Willow roots are especially aggressive and the can also sprout new roots thru its bark if it finds water.
With concrete cloth, you are thinking in the right direction but I would not use concrete cloth. Concrete will wick water through it and attract roots to it. It is the nature of concrete to crack. That is why expansion joints are used when pouring slabs and sidewalks. The purpose of the joints is to control the cracking in places where you want it to. Even if you can’t see the cracks, there are microscopic cracks in it. Hoover Dam still leaks water thru it as thick as it is. Microscopic root hairs con enter these cracks and eventually penetrate and crack it further.
A better solution is to buy a root barrier. They come in panels that slide together and come in different sizes. The panels attach together do you can make the barrier as large or small as you want it. When it is finished, it is like you planted the tree in a plastic container with no bottom. The idea is to have the roots grow horizontally until they hit the barrier, which is impenetrable, and then grow down.
When I do this, I will also dig a few vertical holes that are deeper than the bottom of the root barrier. The holes are between the barrier and the trunk of the tree. I the put a 4″ pipe in them and fill them with gravel to allow deep water penetration. I then put a bubbler or drip emitter in them so the water can go deep in the ground and the roots will follow. It is important to water heavily but not to frequently.

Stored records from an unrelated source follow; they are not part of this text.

(** X9: a new analysis replaces [current_state], [concept_matrix] and
    [seed_keywords] and nothing else: an earlier approval and an earlier
    feedback stay in the session, now beside the new keywords. *)
Theorem reanalysis_keeps_approval ext w r s :
  start_button w = true → input_text w ≠ [] →
  ext (input_text w) = Ok (Some r) →
  approve_button w = false → reject_button w = false → edit_button w = false →
  after (main ext w) s
  = set_seed_keywords (r_seed_keywords r)
      (set_concept_matrix (r_concept_matrix r)
         (set_current_state (Some r) (initialized s))).
Proof.
  intros Hb Hin Hext Ha Hr He. rewrite after_eq, main_unfold.
  rewrite bind_unfold, start_analysis_run
    by (done || apply initialized_has_extractor).
  cbv zeta. rewrite Hext.
  pose proof (rest_stable store w (review_idle w Ha Hr He)
                display_final_results_store) as Hrest.
  by rewrite Hrest.
Qed.

Lemma reanalysis_keeps_approval_witness :
  let s := after (main Sample.answers Sample.click_approve) Sample.analyzed in
  let s' := after (main Sample.answers (Sample.click_start (of_string "second idea"))) s in
  keywords_approved s' = Some true ∧ feedback s' = Some (Some FApprove).
Proof.
  cbv zeta.
  rewrite (reanalysis_keeps_approval Sample.answers
             (Sample.click_start (of_string "second idea")) Sample.results);
    try reflexivity; [|done].
  split; reflexivity.
Defined.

Have you ever noticed lawn trees and roots that come up to the surface? These are the roots that you hit with a lawn mower or trip over. Lawns are watered frequently because they have a shallow root system. Water seldom penetrates more than six inches deep. With so much water close to the surface, tree roots are encouraged to come to the surface to get it. That is where they will find a permanent water source. In a lawn area it is better to water more heavily and less frequently to encourage grass roots to follow the water down deeper and keep tree roots from getting to close to the surface. When done properly, this can save a lot of water because it reduces evaporation and provides more area for roots to collect water.
Trees such as willows, birch, alder, and poplars such as aspen, cottonwood, and the like are all phreatophytes and because of this, I don’t use them to close to a pond. If you are looking for a weeping or pendulous type of tree, try something like some of the weeping fruit trees. One tree I like to use is Camperdown Elm, Ulmus glabra “Camperdown”. It can get about 15′ tall with beautiful weeping branches that reach the ground. If you are in an area that is prone to Dutch Elm Disease, you may not want to use this one. There are also several weeping conifers available. Do your homework, you’ll find some nice substitutes.